インボイス制度の概要や負担軽減措置がある程度定まり、また実際の施行まで半年に迫っており、免税事業者と取引を行っている会社の経理部門では具体的な対応を検討する必要があります。その際、経理部門内での対応、事業部門での対応、全社員への対応の3つの観点でまとめたいと思います。
1.経理部門内での対応
インボイス制度については、伝票を起票する経理メンバー全員に関係があるうえに、制度導入にあたり紆余曲折あったことで軽減措置や特例対応のための帳簿の記載方法など複雑になっているため、改めて経理部門内での勉強会を実施するなどインボイス制度に対する正しい理解が必要になるかと思います。そのうえで、情報システム部門と連携し自社の会計システムにおけるインボイス制度への対応を把握したうえで、業務フローの変更を検討する必要があります。
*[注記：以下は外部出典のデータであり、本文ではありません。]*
(** * UGC content studio: request orchestration of the three API routes

    A shallow embedding of
      - src/lib/schemas.ts                     (the zod schemas),
      - src/lib/supabase-server.ts             (the datastore accessor),
      - src/app/api/gemini/generate/route.ts   (image generation),
      - src/app/api/openai/scenarios/route.ts  (scenario generation),
    together with the properties the specification states about them.

    Conventions of the embedding.
      - A JavaScript string is the list of its UTF-16 code units.
      - A JSON number is an exact rational (the value of its decimal
        literal); rounding to IEEE doubles is not modelled.
      - [undefined] is [None]; a zod [optional()] field is an [option].
      - Calls that leave the process (fetch, the assistant client, the
        datastore insert, the clock) are oracles that see the history of
        effects so far; every effect is appended to a trace.
      - What the collaborators answer is read at the types the code gives
        it: the image provider's body at [GeminiCandidate] and
        [GeminiInlinePart], the insert as [{ error }], a thread message
        as a list of content blocks.
      - [createClient] of the datastore library returns a handle or
        throws, as the library decides from the URL and the key it is
        given; the library is a parameter of the embedding, apart from
        the collaborators. The constructors [new OpenAI] and [new Date]
        return normally. *)

From Stdlib Require Import List String Ascii Bool ZArith NArith QArith Lia.
From Stdlib Require Import DecimalString.
Import ListNotations.

Set Warnings "-register-all".
Close Scope Q_scope.
Open Scope list_scope.

(* ================================================================== *)
(** ** JavaScript strings *)
(* ================================================================== *)

Module JsString.

Definition char16 := N.
Definition jsstring := list char16.

(** An ASCII literal as a JavaScript string. *)
Fixpoint str (s : string) : jsstring :=
  match s with
  | EmptyString => []
  | String a s' => N_of_ascii a :: str s'
  end.

(** The same, with every apostrophe read as a double quote (U+0022), so
    that JSON text can be written down legibly. *)
Definition qstr (s : string) : jsstring :=
  map (fun c => if N.eqb c 39 then 34%N else c) (str s).

Arguments str : simpl never.
Arguments qstr : simpl never.

(** [a === b] *)
Fixpoint eqb (a b : jsstring) : bool :=
  match a, b with
  | [], [] => true
  | x :: a', y :: b' => N.eqb x y && eqb a' b'
  | _, _ => false
  end.

(** [!s] is true exactly for the empty string. *)
Definition truthy (s : jsstring) : bool :=
  match s with [] => false | _ :: _ => true end.

(** [Array.prototype.join] on an array of strings. *)
Fixpoint join (sep : jsstring) (l : list jsstring) : jsstring :=
  match l with
  | [] => []
  | [x] => x
  | x :: rest => x ++ sep ++ join sep rest
  end.

Fixpoint starts_with (p s : jsstring) : bool :=
  match p, s with
  | [], _ => true
  | a :: p', b :: s' => N.eqb a b && starts_with p' s'
  | _ :: _, [] => false
  end.

(** [s.includes(needle)] *)
Fixpoint includes (s needle : jsstring) : bool :=
  starts_with needle s
  || match s with
     | [] => false
     | _ :: s' => includes s' needle
     end.

(** White space and line terminators of ECMAScript, the characters
    [String.prototype.trim] strips. *)
Definition is_js_space (c : char16) : bool :=
  (N.leb 9 c && N.leb c 13) || N.eqb c 32 || N.eqb c 160 || N.eqb c 5760
  || (N.leb 8192 c && N.leb c 8202) || N.eqb c 8232 || N.eqb c 8233
  || N.eqb c 8239 || N.eqb c 8287 || N.eqb c 12288 || N.eqb c 65279.

Fixpoint trim_start (s : jsstring) : jsstring :=
  match s with
  | c :: s' => if is_js_space c then trim_start s' else s
  | [] => []
  end.

Definition trim_end (s : jsstring) : jsstring := rev (trim_start (rev s)).

Definition trim (s : jsstring) : jsstring := trim_end (trim_start s).

(** [s.replace(/pat/g, "")] for a pattern that is a literal, non-empty
    string: scanning from the left, every match is dropped and the scan
    resumes after it. [skip] counts the characters of the current match
    that are still to be dropped. *)
Fixpoint remove_all_from (pat : jsstring) (skip : nat) (s : jsstring) : jsstring :=
  match s with
  | [] => []
  | c :: s' =>
      match skip with
      | S k => remove_all_from pat k s'
      | O =>
          if starts_with pat s
          then remove_all_from pat (Nat.pred (List.length pat)) s'
          else c :: remove_all_from pat 0 s'
      end
  end.

Definition remove_all (pat s : jsstring) : jsstring := remove_all_from pat 0 s.

End JsString.

Import JsString.

(* ================================================================== *)
(** ** JavaScript numbers *)
(* ================================================================== *)

Module JsNumber.

(** [Number.isInteger] *)
Definition is_integer (q : Q) : bool :=
  Z.eqb (Z.modulo (Qnum q) (Zpos (Qden q))) 0.

Definition to_Z (q : Q) : Z := Z.div (Qnum q) (Zpos (Qden q)).

Definition decimal (z : Z) : jsstring := str (NilZero.string_of_int (Z.to_int z)).

(** The part of the runtime that is not modelled in detail: the digits
    [Number.prototype.toString] produces for a number that is not an
    integer below 10^21 in magnitude. *)
Class Format := { toString_other : Q -> jsstring }.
例えば、私の知っているだけでも次のようなことがあります。
・Aシステム:「課税売上対応10%免税事業者80%」というように課税区分のみで対応するため、請求書等で免税事業者である場合は伝票入力の都度課税区分および消費税額を手入力で修正をするか、あるいは修正は課税区分のみとして月次で免税事業者に対する消費税額はまとめて振替仕訳にて修正を行う
・Bシステム:取引先マスタに免税事業者フラグが付与されるため、伝票入力時に課税区分及び消費税額自動提案されるが、取引先について新しいインボイス制度においてのマスタメンテが必要であり、課税事業者への期中変更については請求書の受領の都度確認が必要となる
2.事業部への説明
取引先に対して適格請求書発行事業者の登録(予定)の有無を確認する必要があります。免税事業者は消費税の仕入税額控除や今回のインボイス制度に対する理解が浅いことも多く、いざ2023年10月になり、免税業者に対して消費税は加算請求できないという対応をした場合に取引金額についてもめることや下請法上問題となる可能性があり、適格請求書発行業者とならない取引先に対して事前に対応方針を決めるためです。
参考:「インボイス制度後の免税事業者との取引等に関するQ&A」(中小企業庁)
(https://www.chusho.meti.go.jp/keiei/torihiki/invoice/qa.html)
事務上はインボイス制度導入に際して免税事業者がうける売上に関する消費税金額の不利益について、ある程度発注元負担することも考えられることから、上述の2割特例を考慮すると、免税事業者に対して、適格請求書発行事業者への登録の有無に応じて対応方針を決めることとなります。
例えば、従来税込110万円の取引をしている場合、
登録しない場合:お互い約1万円負担するとして、3年間は税込109万円とする
登録する場合:2割特例を考慮し、3年間は税込110万円のままとする
ことなどが考えられます。
3.全社員への説明
従来、従業員の立替経費について、領収書の名義や区分税率などの記載内容についてそこまで厳格にはチェックしていない会社が多かったかと思いますが、インボイス制度導入後は記載内容が厳格化されるとともに個別の特例がいくつかあるため、説明会とともに社内Q&Aの整備が必要となることが考えられます。
業種問わず一般的な会社における具体的な内容としては次のようなことが考えられます。
・簡易インボイスの考え方
・(一定規模以下の事業者)少額の場合の特例
・公共交通機関特例
・入場券等回収特例
・自販機等特例
・出張旅費特例
このようにインボイス制度は単なる税制改正とは異なり取引先や一般の従業員等影響範囲が広いため、10月よりスムーズに導入するためにはこの4月から徐々に対応を進めていくことが必要となります。